The weather was good with light winds and 1 to 2m waves. We started early in the day as winds were forecasted to pick up. A quick site survey revealed flat bathymetry and good water depths.
SeaCycler components were deployed in the usual “MechFloat-tow, CommFloat, SensorFloat, MechFloat-slip” fashion (B-L of Fig 2), which worked well.
The buy ativan online A-Frame was used to deploy most mooring components including the MechFloat. The CommFloat was slipped by hand and a slewing crane deployed the anchors.
A capstan winch was used to pay out cable and deck cleats were used to slip mooring loads.

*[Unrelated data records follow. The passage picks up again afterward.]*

(* ===== verification/TablesModel.v ===== *)
(** * Tables of a controller

    Models src/gem5/src/mem/ruby/structures/TBETable.hh, TimerTable.cc,
    PersistentTable.cc and PerfectCacheMemory.hh: the tables in which a protocol
    controller keeps its transactions, its timers, the persistent requests of the
    token protocol, and an unbounded cache.  An [std::unordered_map] is a finite
    map; an [std::map], whose order of iteration matters, is the list of its
    elements in the order of the keys.

    Not modelled: printing, and of PerfectCacheMemory the const versions of
    [lookup] and [getPermission], which use [operator[]] of a const map and so
    cannot be instantiated. *)

From S2P Require Import Prelude NetDestModel AddrRangeModel AddressModel CacheMemoryModel.

(** ** TBETable

    [m_number_of_TBEs] is an [int] and the size of the map a [size_t], so that
    their difference and the comparisons are those of 64-bit numbers. *)
Record TBETable (ENTRY : Type) := mkTBETable { tbe_m_map : gmap Z ENTRY; tbe_m_number_of_TBEs : Z }.
Arguments mkTBETable {ENTRY} _ _.
Arguments tbe_m_map {ENTRY} _.
Arguments tbe_m_number_of_TBEs {ENTRY} _.
#[export] Instance eta_TBETable {ENTRY} : Eta (TBETable ENTRY) := λ x,
  mkTBETable (tbe_m_map x) (tbe_m_number_of_TBEs x).

Section TBETable.
Context {ENTRY : Type} (ENTRY_ctor : ENTRY) {BS : BlockSize}.
Implicit Types t : TBETable ENTRY.

Definition TBETable_ctor (number_of_TBEs : Z) : TBETable ENTRY := mkTBETable ∅ number_of_TBEs.

Definition tbe_size t : Z := Z.of_nat (size (tbe_m_map t)).

Definition TBETable_isPresent (address : Z) t : outcome bool :=
  assertO (address =? makeLineAddress address) "TBETable.hh:85" ;;
  assertO (tbe_size t <=? u64 (tbe_m_number_of_TBEs t)) "TBETable.hh:86" ;;
  Ok (bool_decide (is_Some (tbe_m_map t !! address))).

Definition TBETable_allocate (address : Z) t : outcome (TBETable ENTRY) :=
  p ← TBETable_isPresent address t;
  assertO (negb p) "TBETable.hh:94" ;;
  assertO (tbe_size t <? u64 (tbe_m_number_of_TBEs t)) "TBETable.hh:95" ;;
  Ok (t <| tbe_m_map ::= <[address := ENTRY_ctor]> |>).

Definition TBETable_deallocate (address : Z) t : outcome (TBETable ENTRY) :=
  p ← TBETable_isPresent address t;
  assertO p "TBETable.hh:103" ;;
  assertO (0 <? tbe_size t) "TBETable.hh:104" ;;
  Ok (t <| tbe_m_map ::= delete address |>).

Definition TBETable_areNSlotsAvailable (n current_time : Z) t : bool :=
  u64 n <=? u64 (tbe_m_number_of_TBEs t - tbe_size t).

Definition TBETable_lookup (address : Z) t : option ENTRY := tbe_m_map t !! address.
End TBETable.

(** ** [std::map] *)
Fixpoint smap_insert {A} (k : Z) (v : A) (l : list (Z * A)) : list (Z * A) :=
  match l with
  | [] => [(k, v)]
  | (k', v') :: l' => if k <? k' then (k, v) :: l else if k =? k' then (k, v) :: l' else (k', v') :: smap_insert k v l'
  end.
Fixpoint smap_find {A} (k : Z) (l : list (Z * A)) : option A :=
  match l with [] => None | (k', v) :: l => if k =? k' then Some v else smap_find k l end.
Definition smap_count {A} (k : Z) (l : list (Z * A)) : bool := bool_decide (is_Some (smap_find k l)).
Definition smap_erase {A} (k : Z) (l : list (Z * A)) : list (Z * A) := filter (λ x, x.1 ≠ k) l.

(** ** TimerTable

    The members that cache the next timer are mutable, so that the const
    functions change them too.  [ti_scheduled] are the ticks at which the
    consumer has been scheduled, the latest first. *)
Record TimerTable := mkTimerTable {
  ti_m_map : list (Z * Z);
  ti_m_next_valid : bool;
  ti_m_next_time : Z;
  ti_m_next_address : Z;
  ti_m_consumer_ptr : option nat;
  ti_m_name : string;
  ti_scheduled : list Z;
}.
#[export] Instance eta_TimerTable : Eta TimerTable := λ x,
  mkTimerTable (ti_m_map x) (ti_m_next_valid x) (ti_m_next_time x) (ti_m_next_address x)
    (ti_m_consumer_ptr x) (ti_m_name x) (ti_scheduled x).

Section TimerTable.
Context {BS : BlockSize}.
#[local] Abbreviation T := (M TimerTable).

Definition TimerTable_ctor : TimerTable := mkTimerTable [] false 0 0 None "" [].

Definition TimerTable_setConsumer (consumer_ptr : option nat) : T () :=
  c ← gets ti_m_consumer_ptr;
  assertM (bool_decide (c = None)) "TimerTable.hh:48" ;;
  modify (λ x, x <| ti_m_consumer_ptr := consumer_ptr |>).

Definition TimerTable_setDescription (name : string) : T () :=
  modify (λ x, x <| ti_m_name := name |>).

(** The loop of [updateNext] over the elements after the first. *)
Definition next_timer (first : Z * Z) (rest : list (Z * Z)) : Z * Z :=
  foldl (λ next i, if i.2 <? next.2 then i else next) first rest.

Definition TimerTable_updateNext : T () :=
  m ← gets ti_m_map;
  match m with
  | [] => valid ← gets ti_m_next_valid; assertM (negb valid) "TimerTable.cc:103"
  | first :: rest =>
      let next := next_timer first rest in
      modify (λ x, x <| ti_m_next_address := next.1 |> <| ti_m_next_time := next.2 |>
                     <| ti_m_next_valid := true |>)
  end.

(** [if (!m_next_valid) updateNext(); assert(m_next_valid);] *)
Definition TimerTable_refresh (site : string) : T () :=
  valid ← gets ti_m_next_valid;
  (if negb valid then TimerTable_updateNext else mret tt) ;;
  valid ← gets ti_m_next_valid;
  assertM valid site.

Definition TimerTable_isReady (curTime : Z) : T bool :=
  m ← gets ti_m_map;
  match m with
  | [] => mret false
  | _ =>
      TimerTable_refresh "TimerTable.cc:50" ;;
      t ← gets ti_m_next_time;
      mret (t <=? curTime)
  end.

Definition TimerTable_nextAddress : T Z :=
  TimerTable_refresh "TimerTable.cc:60" ;;
  gets ti_m_next_address.

Definition TimerTable_isSet (address : Z) : T bool := gets (λ x, smap_count address (ti_m_map x)).

Definition TimerTable_set (address ready_time : Z) : T () :=
  assertM (address =? makeLineAddress address) "TimerTable.cc:67" ;;
  m ← gets ti_m_map;
  assertM (negb (smap_count address m)) "TimerTable.cc:68" ;;
  modify (λ x, x <| ti_m_map ::= smap_insert address ready_time |>) ;;
  c ← gets ti_m_consumer_ptr;
  assertM (negb (bool_decide (c = None))) "TimerTable.cc:71" ;;
  modify (λ x, x <| ti_scheduled ::= cons ready_time |> <| ti_m_next_valid := false |>) ;;
  modify (λ x, if ready_time <=? ti_m_next_time x then x <| ti_m_next_valid := false |> else x).

Definition TimerTable_unset (address : Z) : T () :=
  assertM (address =? makeLineAddress address) "TimerTable.cc:84" ;;
  m ← gets ti_m_map;
  assertM (smap_count address m) "TimerTable.cc:85" ;;
  modify (λ x, x <| ti_m_map ::= smap_erase address |>) ;;
  modify (λ x, if address =? ti_m_next_address x then x <| ti_m_next_valid := false |> else x).
End TimerTable.

(** ** PersistentTable *)
Inductive AccessType := AccessType_Read | AccessType_Write.

Record PersistentTableEntry := mkPersistentTableEntry {
  pe_m_starving : NetDest;
  pe_m_marked : NetDest;
  pe_m_request_to_write : NetDest;
}.
#[export] Instance eta_PersistentTableEntry : Eta PersistentTableEntry := λ x,
  mkPersistentTableEntry (pe_m_starving x) (pe_m_marked x) (pe_m_request_to_write x).

Section PersistentTable.
Context `{MT : MachineTypes} {BS : BlockSize}.
#[local] Abbreviation T := (M (gmap Z PersistentTableEntry)).

Definition PersistentTableEntry_ctor : outcome PersistentTableEntry :=
  s ← NetDest_resize; m ← NetDest_resize; r ← NetDest_resize; Ok (mkPersistentTableEntry s m r).

(** [isSubset] of NetDest.hh. *)
Definition NetDest_isSubset (test d : NetDest) : outcome bool := NetDest_isSuperset d test.

Definition PersistentTable_persistentRequestLock (address : Z) (locker : MachineID) (type : AccessType) : T () :=
  assertM (address =? makeLineAddress address) "PersistentTable.cc:47" ;;
  m ← gets id;
  let present := bool_decide (is_Some (m !! address)) in
  entry ← lift (match m !! address with Some e => Ok e | None => PersistentTableEntry_ctor end);
  (if present then
     b ← lift (NetDest_isElement locker (pe_m_starving entry));
     assertM (negb b) "PersistentTable.cc:58"
   else mret tt) ;;
  starving ← lift (NetDest_add locker (pe_m_starving entry));
  write ← lift (match type with
                | AccessType_Write => NetDest_add locker (pe_m_request_to_write entry)
                | AccessType_Read => Ok (pe_m_request_to_write entry)
                end);
  let entry := entry <| pe_m_starving := starving |> <| pe_m_request_to_write := write |> in
  modify <[address := entry]> ;;
  if present then
    b ← lift (NetDest_isSubset (pe_m_starving entry) (pe_m_marked entry));
    assertM b "PersistentTable.cc:66"
  else mret tt.

Definition PersistentTable_persistentRequestUnlock (address : Z) (unlocker : MachineID) : T () :=
  assertM (address =? makeLineAddress address) "PersistentTable.cc:73" ;;
  m ← gets id;
  match m !! address with
  | None => fail (AssertFail "PersistentTable.cc:74")
  | Some entry =>
      b ← lift (NetDest_isElement unlocker (pe_m_starving entry));
      assertM b "PersistentTable.cc:80" ;;
      b ← lift (NetDest_isSubset (pe_m_starving entry) (pe_m_marked entry));
      assertM b "PersistentTable.cc:81" ;;
      starving ← lift (NetDest_remove unlocker (pe_m_starving entry));
      marked ← lift (NetDest_remove unlocker (pe_m_marked entry));
      write ← lift (NetDest_remove unlocker (pe_m_request_to_write entry));
      b ← lift (NetDest_isSubset starving marked);
      assertM b "PersistentTable.cc:85" ;;
      if NetDest_isEmpty starving then
        assertM (NetDest_isEmpty marked) "PersistentTable.cc:89" ;;
        modify (delete address)
      else modify <[address := mkPersistentTableEntry starving marked write]>
  end.

Definition PersistentTable_okToIssueStarving (address : Z) (machId : MachineID) : T bool :=
  assertM (address =? makeLineAddress address) "PersistentTable.cc:98" ;;
  m ← gets id;
  match m !! address with
  | None => mret true
  | Some entry =>
      b ← lift (NetDest_isElement machId (pe_m_starving entry));
      mret (if (b : bool) then false else NetDest_isEmpty (pe_m_marked entry))
  end.

Definition PersistentTable_findSmallest (address : Z) : T MachineID :=
  assertM (address =? makeLineAddress address) "PersistentTable.cc:120" ;;
  m ← gets id;
  match m !! address with
  | None => fail (AssertFail "PersistentTable.cc:122")
  | Some entry => lift (NetDest_smallestElement (pe_m_starving entry))
  end.

Definition PersistentTable_typeOfSmallest (address : Z) : T AccessType :=
  assertM (address =? makeLineAddress address) "PersistentTable.cc:130" ;;
  m ← gets id;
  match m !! address with
  | None => fail (AssertFail "PersistentTable.cc:132")
  | Some entry =>
      s ← lift (NetDest_smallestElement (pe_m_starving entry));
      b ← lift (NetDest_isElement s (pe_m_request_to_write entry));
      mret (if (b : bool) then AccessType_Write else AccessType_Read)
  end.

Definition PersistentTable_markEntries (address : Z) : T () :=
  assertM (address =? makeLineAddress address) "PersistentTable.cc:145" ;;
  m ← gets id;
  match m !! address with
  | None => mret tt
  | Some entry =>
      assertM (NetDest_isEmpty (pe_m_marked entry)) "PersistentTable.cc:153" ;;
      modify <[address := entry <| pe_m_marked := pe_m_starving entry |>]>
  end.

Definition PersistentTable_isLocked (address : Z) : T bool :=
  assertM (address =? makeLineAddress address) "PersistentTable.cc:162" ;;
  m ← gets id;
  mret (bool_decide (is_Some (m !! address))).

Definition PersistentTable_countStarvingForAddress (address : Z) : T Z :=
  assertM (address =? makeLineAddress address) "PersistentTable.cc:171" ;;
  m ← gets id;
  mret (match m !! address with None => 0 | Some entry => NetDest_count (pe_m_starving entry) end).

Definition PersistentTable_countReadStarvingForAddress (address : Z) : T Z :=
  assertM (address =? makeLineAddress address) "PersistentTable.cc:183" ;;
  m ← gets id;
  mret (match m !! address with
        | None => 0
        | Some entry => NetDest_count (pe_m_starving entry) - NetDest_count (pe_m_request_to_write entry)
        end).
End PersistentTable.

(** ** PerfectCacheMemory

    [operator[]] of the map inserts a default line, whose permission is
    [AccessPermission_NUM] (here [None]), when the address is absent. *)
Record PerfectCacheLineState (ENTRY : Type) := mkPerfectLine {
  pc_m_permission : option AccessPermission;
  pc_m_entry : ENTRY;
}.
Arguments mkPerfectLine {ENTRY} _ _.
Arguments pc_m_permission {ENTRY} _.
Arguments pc_m_entry {ENTRY} _.

Section PerfectCacheMemory.
Context {ENTRY : Type} (ENTRY_ctor : ENTRY) {BS : BlockSize}.
#[local] Abbreviation T := (M (gmap Z (PerfectCacheLineState ENTRY))).

Definition perfect_line (address : Z) : T (PerfectCacheLineState ENTRY) :=
  m ← gets id;
  match m !! makeLineAddress address with
  | Some l => mret l
  | None =>
      let l := mkPerfectLine None ENTRY_ctor in
      modify <[makeLineAddress address := l]> ;; mret l
  end.

Definition PerfectCacheMemory_isTagPresent (address : Z) : T bool :=
  gets (λ m, bool_decide (is_Some (m !! makeLineAddress address))).
Definition PerfectCacheMemory_cacheAvail (address : Z) : T bool := mret true.
Definition PerfectCacheMemory_allocate (address : Z) : T () :=
  modify <[makeLineAddress address := mkPerfectLine (Some Invalid) ENTRY_ctor]>.
Definition PerfectCacheMemory_deallocate (address : Z) : T () := modify (delete (makeLineAddress address)).
Definition PerfectCacheMemory_cacheProbe (newAddress : Z) : T Z :=
  fail (Panic "cacheProbe called in perfect cache").
Definition PerfectCacheMemory_lookup (address : Z) : T ENTRY :=
  l ← perfect_line address; mret (pc_m_entry l).
Definition PerfectCacheMemory_changePermission (address : Z) (new_perm : AccessPermission) : T () :=
  l ← perfect_line address;
  modify <[makeLineAddress address := mkPerfectLine (Some new_perm) (pc_m_entry l)]>.
End PerfectCacheMemory.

The deployment took less time than expected and resulted in an estimated 3-hour tow to achieve station. It was decided to omit 1 x 5m length of chain and deploy immediately to avoid the long tow. The final mooring location was about 2 nm further from the AR7W line than originally planned.
The ship was maneuvered to follow the mooring’s top floats until they submerged. A nice gentle tow was observed. No mooring beacon hits were received after submergence.
Fig. 3, Mooring top floats being towed by a sinking anchor.
Hydro-acoustic triangulation was not performed at this time and instead, the ship was relocated for K1 deployment. The ship returned to the SeaCycler site later that evening, but triangulation was not performed since a SeaCycler surfacing had already occurred providing a more accurate GPS location fix.
Mooring Position & Anchor Fall-Back:
The 2400kg double-quad steel anchor was slipped in 3526m of water and eventually settled on the bottom 1016m to the South-East. It took 38 minutes for the top of the mooring to submerge after anchor release. This equates to a SeaCycler descent rate of .48 m/s, which is well within acceptable limits.
The final mooring position is determined by averaging CommFloat GPS location fixes shown in Figure 4. The central “Best” point indicates the profile with least amount of “Extra Cable Out”.
Fig 4, CommFloat GPS locations for the first 10 profiles
The entire SeaCycler Team at Dalhousie University and Scripps Institution of Oceanography would like to thank the Maria S. Merian’s Captain Ralf Schmidt for his support and excellent ship handling skills and our Chief Scientist, Dr. Johannes Karstensen from GEOMAR-Kiel for his support and acceptance of our operation into his OSNAP West project. We also acknowledge the support of the VITALS project of the Natural Sciences and Engineering Research Council of Canada (NSERC) and the Canada Excellence Research Chair in Ocean Science and Technology for supporting this deployment.
Many thanks are also given to Christian Begler, Gerd Niehus and Uwe Papenburg for their valuable advice and help on deck and to the many students and ship’s crew for their excellent mooring handling skills and provision of delicious food.
It was a pleasure to meet and work with the entire MSM54 team. We sincerely thank you for your help and assistance and opportunity to sail together.